Coincidently, out in Flosston our own little girl scouts, Cleo, Grace and Madaline, are worrying their pretty little heads over the mystery of the woodsman who wrote the queer letter.

Would they risk writing and awaiting a reply from the hiding place in the dark little cave of the hollow stone?

CHAPTER XIV

WOODLAND MAGIC

"Oh come on, girls! Don't bother waiting for the big girls. They're going to drill. I can't wait to see the letter, Cleo. Did you get Hal Crane? And will he surely take it for us?"

It was Grace who, dragging Cleo and attempting to lasso Madaline with her book strap, besought her friends to hide away from their companions that they might read the wonderful letter, and then dispatch it to its post box under the stone in the River Bend Woods.

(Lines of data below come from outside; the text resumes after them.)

(* ===== verification/Transform.v ===== *)
(** * Transform: from a file and an output type to an [OnLoadResult]

    [renderSync] with its [importer] (plugin.ts lines 90-100) and [transform]
    (lines 152-162).  [moduleDirectory] is the value found at line 84. *)

From S2P Require Import Prelude JsString Posix Utils Host Fixture Paths ModuleBuilder.

Local Open Scope js_scope.

(** ** Definitions *)

Section transform.
Context `{Libs} (options : Index) (moduleDirectory : string) (w : World).

(** Lines 92-95, the [importer] the plugin hands to Sass: a leading tilde of
    the URL becomes the module directory relative to the importing file. *)
Definition plugin_importer (url prev : string) : ImporterResult :=
  let relativeBaseUrl := moduleRelativeUrl (posix_dirname prev) moduleDirectory in
  ImportFile (replace_tilde url relativeBaseUrl).

(** The object of lines 91-98: the spread of [options] comes after the
    plugin's [importer] and before [file], so an [importer] of the options
    replaces the plugin's and [file] is always the argument. *)
Definition sass_call (file : string) : SassCall := {|
  sass_importer := default plugin_importer (opt_importer options);
  sass_options := options;
  sass_file := file;
|}.

(** Lines 90-100. *)
Definition renderSync (file : string) : completion string :=
  sass_renderSync w (sass_call file).

(** Line 153. *)
Definition read_contents (path : string) : completion string :=
  if endsWith path ".css" then readFileSync w path else renderSync path.

(** Lines 154-161. *)
Definition package (path type contents : string) : OnLoadResult :=
  if String.eqb type "css" then
    {| contents := contents; loader := Loader_css; out_resolveDir := None |}
  else
    {| contents := makeModule contents type; loader := Loader_js;
       out_resolveDir := Some (path_dirname path) |}.

(** Lines 152-162. *)
Definition transform (path type : string) : completion OnLoadResult :=
  contents <~ read_contents path ;;
  Normal (package path type contents).

(** What the type and the file of a result promise about its shape. *)
Definition shaped (path type : string) (r : OnLoadResult) : Prop :=
  if String.eqb type "css" then loader r = Loader_css ∧ out_resolveDir r = None
  else loader r = Loader_js ∧ out_resolveDir r = Some (path_dirname path) ∧
       ∃ text, contents r = makeModule text type.

(** ** Lemmas *)

Implicit Types (path type : string).

Lemma package_css path text : package path "css" text =
  {| contents := text; loader := Loader_css; out_resolveDir := None |}.
Proof. done. Qed.

Lemma package_js path type text :
  type ≠ "css" →
  package path type text =
  {| contents := makeModule text type; loader := Loader_js;
     out_resolveDir := Some (path_dirname path) |}.
Proof. intros Ht. unfold package. by destruct (String.eqb_spec type "css"). Qed.

Lemma package_shaped path type text : shaped path type (package path type text).
Proof.
  unfold shaped, package. destruct (String.eqb type "css"); simpl; eauto.
Qed.

Lemma transform_Normal path type r :
  transform path type = Normal r ↔
  ∃ text, read_contents path = Normal text ∧ r = package path type text.
Proof.
  unfold transform. destruct (read_contents path) as [text|e]; simpl; split.
  - intros [= <-]. eauto.
  - by intros (? & [= <-] & ->).
  - done.
  - by intros (? & [=] & _).
Qed.

Lemma transform_Throw path type e :
  transform path type = Throw e ↔ read_contents path = Throw e.
Proof.
  unfold transform. destruct (read_contents path); simpl; split; congruence.
Qed.

Lemma transform_shaped path type r : transform path type = Normal r → shaped path type r.
Proof. intros (text & _ & ->)%transform_Normal. apply package_shaped. Qed.

Lemma read_contents_css path :
  endsWith path ".css" = true → read_contents path = readFileSync w path.
Proof. intros Hp. unfold read_contents. by rewrite Hp. Qed.

Lemma read_contents_sass path :
  endsWith path ".css" = false → read_contents path = sass_renderSync w (sass_call path).
Proof. intros Hp. unfold read_contents. by rewrite Hp. Qed.

Lemma plugin_importer_tilde rest prev :
  lacks "$" (moduleRelativeUrl (posix_dirname prev) moduleDirectory) = true →
  plugin_importer (String "~" rest) prev =
  ImportFile (moduleRelativeUrl (posix_dirname prev) moduleDirectory +:+ rest).
Proof. intros Hb. unfold plugin_importer. by rewrite replace_tilde_match. Qed.

Lemma plugin_importer_other url prev :
  (∀ rest, url ≠ String "~" rest) → plugin_importer url prev = ImportFile url.
Proof. intros Hu. unfold plugin_importer. by rewrite replace_tilde_no_match. Qed.

(** ** Properties *)

(** With the type "css" the transform hands the text of the file, read or
    compiled, through unchanged, for the loader "css" and with no resolve
    directory; an exception of the read or of the compiler is the transform's. *)
Lemma transform_css path :
  transform path "css" =
  cmap (λ text, {| contents := text; loader := Loader_css; out_resolveDir := None |})
       (read_contents path).
Proof. done. Qed.

(** C10.  With any other type the result is a JavaScript module resolved from
    the directory of the file, and the literal of that module evaluates to the
    text of the file after a line feed, with its line ends normalised. *)
Theorem transform_module path type r :
  type ≠ "css" → transform path type = Normal r →
  loader r = Loader_js ∧ out_resolveDir r = Some (path_dirname path) ∧
  ∃ text, read_contents path = Normal text ∧
          strip_prefix (module_open type) (contents r) ≫= read_template =
          Some (String char_lf (normalize_eol text), module_close type).
Proof.
  intros Ht (text & Hread & ->)%transform_Normal. rewrite package_js by done. simpl.
  split_and!; [done..|]. exists text. split; [done|].
  rewrite makeModule_read. apply read_template_body.
Qed.

(** The transform throws exactly when reading or compiling the file
    throws, and throws the same exception. *)
Lemma transform_throws path type e :
  transform path type = Throw e ↔ read_contents path = Throw e.
Proof. apply transform_Throw. Qed.

(** The plugin's importer rewrites a URL that starts with a tilde to the
    module directory, relative to the directory of the importing file,
    followed by the rest of the URL, when that directory has no dollar sign;
    it returns any other URL as it is. *)
Lemma plugin_importer_rewrites url prev :
  lacks "$" (moduleRelativeUrl (posix_dirname prev) moduleDirectory) = true →
  plugin_importer url prev =
  ImportFile match url with
             | String "~" rest => moduleRelativeUrl (posix_dirname prev) moduleDirectory +:+ rest
             | _ => url
             end.
Proof.
  intros Hb. destruct url as [|c rest]; [done|].
  destruct (Ascii.eqb_spec c "~") as [->|Hc]; [by apply plugin_importer_tilde|].
  rewrite plugin_importer_other by congruence. f_equal.
  destruct c as [[] [] [] [] [] [] [] []]; done.
Qed.

(** C37.  A module directory with the two characters dollar and ampersand in
    its relative URL gets a tilde in their place: the replacement string of
    [String.replace] is a pattern, in which they stand for the matched text. *)
Theorem plugin_importer_dollar base tail rest prev :
  moduleRelativeUrl (posix_dirname prev) moduleDirectory = base +:+ "$&" +:+ tail →
  lacks "$" base = true → lacks "$" tail = true →
  plugin_importer (String "~" rest) prev = ImportFile ((base +:+ "~" +:+ tail) +:+ rest).
Proof.
  intros Hu Hb Ht. unfold plugin_importer, replace_tilde. rewrite Hu. simpl.
  by rewrite get_substitution_matched.
Qed.

(** A file whose name ends in ".css", with the type "css", is loaded as
    it is read: the contents are the text of the file, and an exception of the
    read is the transform's. *)
Lemma transform_css_passthrough path :
  endsWith path ".css" = true →
  transform path "css" =
  cmap (λ text, {| contents := text; loader := Loader_css; out_resolveDir := None |})
       (readFileSync w path).
Proof. intros Hp. unfold transform. by rewrite read_contents_css. Qed.

End transform.

Section transform_worlds.
Context `{Libs}.


(** A file whose name ends in ".css" is read, never compiled: the
    transform is the same in two worlds in which the file reads alike,
    whatever their compilers, options and module directories. *)
Lemma transform_css_file options options' moduleDirectory moduleDirectory' w w' path type :
  endsWith path ".css" = true →
  readFileSync w path = readFileSync w' path →
  transform options moduleDirectory w path type =
  transform options' moduleDirectory' w' path type.
Proof.
  intros Hp Hr. unfold transform. by rewrite !read_contents_css, Hr.
Qed.

End transform_worlds.

Section transform_paths.
Context `{PathLaws}.


End transform_paths.

(** ** Witnesses *)

Definition demo_transform_real (files : Files) : string → string → completion OnLoadResult :=
  transform demo_options "/project/node_modules" (world_of files).

Lemma transform_module_witness :
  loader (package "/project/src/b.scss" "style" "body{color:red}") = Loader_js ∧
  out_resolveDir (package "/project/src/b.scss" "style" "body{color:red}") =
    Some (path_dirname "/project/src/b.scss") ∧
  ∃ text,
    read_contents demo_options "/project/node_modules" (world_of demo_files)
      "/project/src/b.scss" = Normal text ∧
    strip_prefix (module_open "style")
      (contents (package "/project/src/b.scss" "style" "body{color:red}")) ≫= read_template =
    Some (String char_lf (normalize_eol text), module_close "style").
Proof.
  by apply (transform_module demo_options "/project/node_modules" (world_of demo_files)
              "/project/src/b.scss" "style").
Defined.

Lemma plugin_importer_rewrites_witness :
  plugin_importer "/project/node_modules" "~foo/bar.scss" "/project/src/c.scss" =
  ImportFile "/project/node_modules/foo/bar.scss".
Proof.
  exact (plugin_importer_rewrites "/project/node_modules" "~foo/bar.scss"
           "/project/src/c.scss" eq_refl).
Defined.


Lemma plugin_importer_dollar_witness :
  plugin_importer "/home/$&/node_modules" "~foo/bar.scss" "/project/src/c.scss" =
  ImportFile "/home/~/node_modules/foo/bar.scss".
Proof.
  exact (plugin_importer_dollar "/home/$&/node_modules" "/home/" "/node_modules/"
           "foo/bar.scss" "/project/src/c.scss" eq_refl eq_refl eq_refl).
Defined.

Lemma transform_css_passthrough_witness :
  demo_transform_real demo_files "/project/src/a.css" "css" =
  Normal {| contents := "body{color:red}"; loader := Loader_css; out_resolveDir := None |}.
Proof.
  exact (transform_css_passthrough demo_options "/project/node_modules" (world_of demo_files)
           "/project/src/a.css" eq_refl).
Defined.



Lemma transform_css_file_witness :
  demo_transform_real demo_files "/project/src/a.css" "style" =
  transform demo_options "/elsewhere" (world_of demo_files) "/project/src/a.css" "style".
Proof.
  by apply (transform_css_file demo_options demo_options "/project/node_modules" "/elsewhere"
              (world_of demo_files) (world_of demo_files) "/project/src/a.css" "style").
Defined.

"I'm so excited," Grace confessed. "I honestly do feel, girls, something wonderful will come from our woodman mystery. His letter proves he is nice."

"So you have given up the tramp idea, Grace," Cleo smilingly remarked. "I'm glad of that. I didn't just fancy writing my best stationery letters to some hobo."

"I'm perfectly sure he is a nice clean man," declared Grace, "for there wasn't a smudge on that little note, and I have noticed since that the paper is a fine quality. Oh, I am perfectly sure he is a very nice young man," and the bright-eyed, pink-cheeked girl laughed at her own deductions.

"But Mrs. Johnston's wash?" Madaline reminded her. "What about that?"